(* ===== verification/Readiness.v ===== *)
(** * cmd/server: readinessHandler

    The readiness probe: one ping of PostgreSQL and one of each Redis node under the
    request's context, a verdict, and a snapshot that answers every request of the next two
    seconds.  The mutex protects the snapshot, not the probe, so requests interleave: the
    cache is a transition system whose actions are a request that finds the snapshot fresh,
    a request that does not and starts to ping, and a probe that ends. *)

From S2P Require Import Prelude GoLib Models Float64 Redlock.

Module Readiness.

Definition readinessCacheTTL : Z := 2 * Second.

Abbreviation Checks := (gmap string string).

Record Body := mkBody { body_status : string; checks : Checks }.

Record readinessSnapshot := mkSnapshot { status : Z; body : Body; expires : Z }.

(** The zero snapshot. *)
Definition zero_snapshot : readinessSnapshot := mkSnapshot 0 (mkBody "" ∅) zero_time.

(** ** One probe *)

(** What the pings answered. *)
Record Pings := mkPings { pg_ping : option error; redis_pings : list (option error) }.

Definition describe (r : option error) : string := match r with Some e => Error e | None => "ok" end.

Definition redis_name (i : nat) : string := "redis[" +:+ Itoa (Z.of_nat i) +:+ "]".

(** The loop over the clients: the checks and the number alive. *)
Fixpoint ping_nodes (i : nat) (pings : list (option error)) (c : Checks) (alive : Z) : Checks * Z :=
  match pings with
  | [] => (c, alive)
  | r :: pings' =>
      ping_nodes (S i) pings' (<[redis_name i := describe r]> c) (match r with Some _ => alive | None => alive + 1 end)
  end.

Definition quorum (n : nat) : Z := Z.of_nat n / 2 + 1.

Definition probe (now : Z) (p : Pings) : readinessSnapshot :=
  let '(c, alive) := ping_nodes 0 (redis_pings p) {["postgres" := describe (pg_ping p)]} 0 in
  let n := length (redis_pings p) in
  let short := alive <? quorum n in
  let c := if short
           then <["redis_quorum" := Itoa alive +:+ "/" +:+ Itoa (Z.of_nat n) +:+ " (need " +:+ Itoa (quorum n) +:+ ")"]> c
           else c in
  let ok := negb (bool_decide (is_Some (pg_ping p))) && negb short in
  mkSnapshot (if ok then 200 else 503) (mkBody (if ok then "ready" else "not_ready") c) (now + readinessCacheTTL).

(** ** The cache under concurrent requests *)

Definition fresh (now : Z) (s : readinessSnapshot) : bool := negb (IsZero (expires s)) && (now <? expires s).

(** An answer: when the request asked, and what it was told. *)
Record Answer := mkAnswer { asked : Z; told : Z; told_body : Body }.

(** [pending] are the requests that are pinging, by when they asked. *)
Record State := mkState { snapshot : readinessSnapshot; pending : list Z; answers : list Answer }.

Definition initial : State := mkState zero_snapshot [] [].

Inductive Action :=
| Request (now : Z)
| Pinged (i : nat) (p : Pings).

Definition act (a : Action) (s : State) : option State :=
  match a with
  | Request now =>
      if fresh now (snapshot s)
      then Some (mkState (snapshot s) (pending s) (mkAnswer now (status (snapshot s)) (body (snapshot s)) :: answers s))
      else Some (mkState (snapshot s) (now :: pending s) (answers s))
  | Pinged i p =>
      match pending s !! i with
      | Some now =>
          let snap := probe now p in
          Some (mkState snap (delete i (pending s)) (mkAnswer now (status snap) (body snap) :: answers s))
      | None => None
      end
  end.

Fixpoint acts (l : list Action) (s : State) : option State :=
  match l with
  | [] => Some s
  | a :: l' => match act a s with Some s' => acts l' s' | None => None end
  end.

(** ** The verdict *)

Definition alive_count (pings : list (option error)) : Z :=
  Z.of_nat (length (filter (fun r => r = None) pings)).

Lemma ping_nodes_alive i pings c alive : (ping_nodes i pings c alive).2 = alive + alive_count pings.
Proof.
  revert i c alive. induction pings as [|[e|] pings IH]; intros i c alive; cbn [ping_nodes].
  - simpl. unfold alive_count. simpl. lia.
  - rewrite IH. unfold alive_count. rewrite filter_cons_False; done.
  - rewrite IH. unfold alive_count. rewrite filter_cons_True by done. simpl. lia.
Qed.

Lemma app_char_inj c (a b : string) : a +:+ String c "" = b +:+ String c "" -> a = b.
Proof.
  assert (forall (s : string) d, s +:+ String d "" <> "") as Hne by by destruct s.
  revert b. induction a as [|x a IH]; intros [|y b] H; [done|..].
  - injection H as _ H. by symmetry in H; apply Hne in H.
  - injection H as _ H. by apply Hne in H.
  - injection H as -> H. f_equal. by apply IH.
Qed.

Lemma Itoa_inj a b : 0 <= a -> 0 <= b -> Itoa a = Itoa b -> a = b.
Proof.
  intros Ha Hb H. set (m := Z.max a b). assert (forall n, 0 <= n <= m -> fits (m + 1) n = true) as Hfits.
  { intros n Hn. unfold fits. replace (m + 1 - 1) with m by lia. assert (m < 2 ^ m) by (apply Z.pow_gt_lin_r; lia).
    apply andb_true_iff. split; [apply Z.leb_le|apply Z.ltb_lt]; lia. }
  pose proof (ParseInt_Itoa (m + 1) a (Hfits a ltac:(lia))) as H1. rewrite H, (ParseInt_Itoa (m + 1) b (Hfits b ltac:(lia))) in H1. congruence.
Qed.

(** The names of the nodes' checks are different from each other and from the others. *)
Lemma redis_name_inj i j : redis_name i = redis_name j -> i = j.
Proof.
  unfold redis_name. intros H. apply (inj (String.app "redis[")), (app_char_inj "]"), Itoa_inj in H; lia.
Qed.

Lemma ping_nodes_checks i pings c alive j r :
  pings !! j = Some r -> (ping_nodes i pings c alive).1 !! redis_name (i + j) = Some (describe r).
Proof.
  assert (forall i pings c alive k, (forall j, k <> redis_name (i + j)) -> (ping_nodes i pings c alive).1 !! k = c !! k) as Hother.
  { clear. intros i pings. revert i. induction pings as [|r pings IH]; intros i c alive k Hk; cbn [ping_nodes]; [done|].
    rewrite IH; [|intros j; specialize (Hk (S j)); by rewrite Nat.add_succ_comm]. apply lookup_insert_ne.
    specialize (Hk O). rewrite Nat.add_0_r in Hk. congruence. }
  revert i c alive j. induction pings as [|x pings IH]; intros i c alive [|j] Hj; [done..| |].
  - simpl in Hj. simplify_eq. cbn [ping_nodes]. rewrite Hother, Nat.add_0_r; [apply lookup_insert_eq|].
    intros j H. apply redis_name_inj in H. lia.
  - cbn [ping_nodes]. rewrite <- Nat.add_succ_comm. by apply IH.
Qed.

(** What a probe reports. *)
Record reports (p : Pings) (st : Z) (b : Body) : Prop := {
  reports_ready : st = 200 <-> pg_ping p = None /\ quorum (length (redis_pings p)) <= alive_count (redis_pings p);
  reports_status : (st, body_status b) = (200, "ready") \/ (st, body_status b) = (503, "not_ready");
  reports_nodes : forall i r, redis_pings p !! i = Some r -> checks b !! redis_name i = Some (describe r);
}.

Lemma probe_reports now p : reports p (status (probe now p)) (body (probe now p)).
Proof.
  unfold probe. pose proof (ping_nodes_alive 0 (redis_pings p) {["postgres" := describe (pg_ping p)]} 0) as Halive.
  pose proof (fun i r => ping_nodes_checks 0 (redis_pings p) {["postgres" := describe (pg_ping p)]} 0 i r) as Hnodes.
  destruct (ping_nodes _ _ _ _) as [c alive]. cbn [fst snd] in *. rewrite Z.add_0_l in Halive. subst alive.
  set (n := length _). set (short := _ <? quorum n). assert (if short then alive_count (redis_pings p) < quorum n else quorum n <= alive_count (redis_pings p)) as Hshort
    by (unfold short; by destruct (Z.ltb_spec (alive_count (redis_pings p)) (quorum n))).
  clearbody short.
  split; cbn [status body body_status checks].
  - subst n. destruct (pg_ping p), short; simpl; (split; [intros H|intros [H1 H2]]); done || lia || (split; [done|lia]).
  - destruct (_ && _); auto.
  - intros i r Hi. destruct short; [|by apply Hnodes]. rewrite lookup_insert_ne; [by apply Hnodes|done].
Qed.

(** ** Every answer rests on a probe of the last two seconds *)

(** Among the actions [l], the [i]-th pending request, made at [start], ends its probe with
    the pings [p], and [rest] follows. *)
Definition probed (l : list Action) (start : Z) (i : nat) (p : Pings) (rest : list Action) : Prop :=
  exists before s, l = before ++ Pinged i p :: rest /\ acts before initial = Some s /\
    pending s !! i = Some start /\ Request start ∈ before.

(** The answer is the verdict of a probe, to the request that made it or to a later one. *)
Definition rests_on (l : list Action) (a : Answer) : Prop :=
  exists start i p rest, probed l start i p rest /\ (asked a = start \/ Request (asked a) ∈ rest) /\
    asked a < start + readinessCacheTTL /\ told a = status (probe start p) /\ told_body a = body (probe start p).

Record inv (l : list Action) (s : State) : Prop := {
  inv_run : acts l initial = Some s;
  inv_snapshot : snapshot s = zero_snapshot \/
    exists start i p rest, probed l start i p rest /\ snapshot s = probe start p;
  inv_pending : forall now, now ∈ pending s -> Request now ∈ l;
  inv_answers : forall a, a ∈ answers s -> rests_on l a;
}.

Lemma acts_snoc l a s : acts (l ++ [a]) s = match acts l s with Some s' => act a s' | None => None end.
Proof.
  revert s. induction l as [|x l IH]; intros s; simpl; [by destruct (act a s)|]. by destruct (act x s).
Qed.

Lemma probed_more l start i p rest a : probed l start i p rest -> probed (l ++ [a]) start i p (rest ++ [a]).
Proof. intros (before & s & -> & H). exists before, s. by rewrite <- app_assoc. Qed.

Lemma rests_on_more l a x : rests_on l x -> rests_on (l ++ [a]) x.
Proof.
  intros (start & i & p & rest & Hp & Ho & H). exists start, i, p, (rest ++ [a]).
  split; [by apply probed_more|]. split; [|done]. destruct Ho; [by left|right]. apply elem_of_app. by left.
Qed.

Lemma probe_expires now p : expires (probe now p) = now + readinessCacheTTL.
Proof. unfold probe. by destruct (ping_nodes _ _ _ _). Qed.

Lemma readiness_act_inv l a s s' : inv l s -> act a s = Some s' -> inv (l ++ [a]) s'.
Proof.
  intros [H0 H1 H2 H3] Hact. assert (acts (l ++ [a]) initial = Some s') as Hrun by (by rewrite acts_snoc, H0).
  assert (snapshot s = zero_snapshot \/
    exists start i p rest, probed (l ++ [a]) start i p (rest ++ [a]) /\ snapshot s = probe start p) as Hsnap.
  { destruct H1 as [?|(start & i & p & rest & Hp & ?)]; [by left|]. right. exists start, i, p, rest. auto using probed_more. }
  assert (forall now, now ∈ pending s -> Request now ∈ l ++ [a]) as Hpend by (intros; apply elem_of_app; auto).
  assert (forall x, x ∈ answers s -> rests_on (l ++ [a]) x) as Hans by auto using rests_on_more.
  clear H1 H3. destruct a as [now|i p]; cbn [act] in Hact.
  - destruct (fresh now (snapshot s)) eqn:Hf; injection Hact as <-; split; cbn [snapshot pending answers]; auto.
    1, 3: destruct Hsnap as [|(start & i & p & rest & ? & ?)]; [by left|right; by exists start, i, p, (rest ++ [Request now])].
    + intros a [->|Hin]%elem_of_cons; [|auto]. destruct Hsnap as [Hz|(start & i & p & rest & Hp & Hs)]; [by rewrite Hz in Hf|].
      exists start, i, p, (rest ++ [Request now]). cbn [asked told told_body]. rewrite Hs in *. split; [done|].
      split; [right; apply elem_of_app; right; by apply list_elem_of_singleton|]. split; [|done].
      unfold fresh in Hf. rewrite andb_true_iff, probe_expires, Z.ltb_lt in Hf. by destruct Hf.
    + intros x [->|Hin]%elem_of_cons; [|auto]. apply elem_of_app. right. by apply list_elem_of_singleton.
  - destruct (pending s !! i) as [now|] eqn:Hi; [|done]. injection Hact as <-.
    assert (probed (l ++ [Pinged i p]) now i p []) as Hp.
    { exists l, s. split_and!; [done..|]. by eapply H2, list_elem_of_lookup_2. }
    split; cbn [snapshot pending answers]; [done| | |].
    + right. by exists now, i, p, [].
    + intros x Hx. apply Hpend. eapply elem_of_sublist; [exact Hx|apply sublist_delete].
    + intros a [->|Hin]%elem_of_cons; [|auto]. exists now, i, p, []. cbn [asked told told_body].
      split_and!; [done|by left| |done|done]. unfold readinessCacheTTL, Second. lia.
Qed.

Lemma initial_inv : inv [] initial.
Proof. split; [done|by left|intros now H; by apply elem_of_nil in H|intros a H; by apply elem_of_nil in H]. Qed.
^^^^^^^^
As the answer, set down only the lines from the data above between the one holding "match l with" and the one holding "- simpl. unfold alive_count. simpl. lia.", inclusive, exactly as they read.

  match l with
  | [] => Some s
  | a :: l' => match act a s with Some s' => acts l' s' | None => None end
  end.

(** ** The verdict *)

Definition alive_count (pings : list (option error)) : Z :=
  Z.of_nat (length (filter (fun r => r = None) pings)).

Lemma ping_nodes_alive i pings c alive : (ping_nodes i pings c alive).2 = alive + alive_count pings.
Proof.
  revert i c alive. induction pings as [|[e|] pings IH]; intros i c alive; cbn [ping_nodes].
  - simpl. unfold alive_count. simpl. lia.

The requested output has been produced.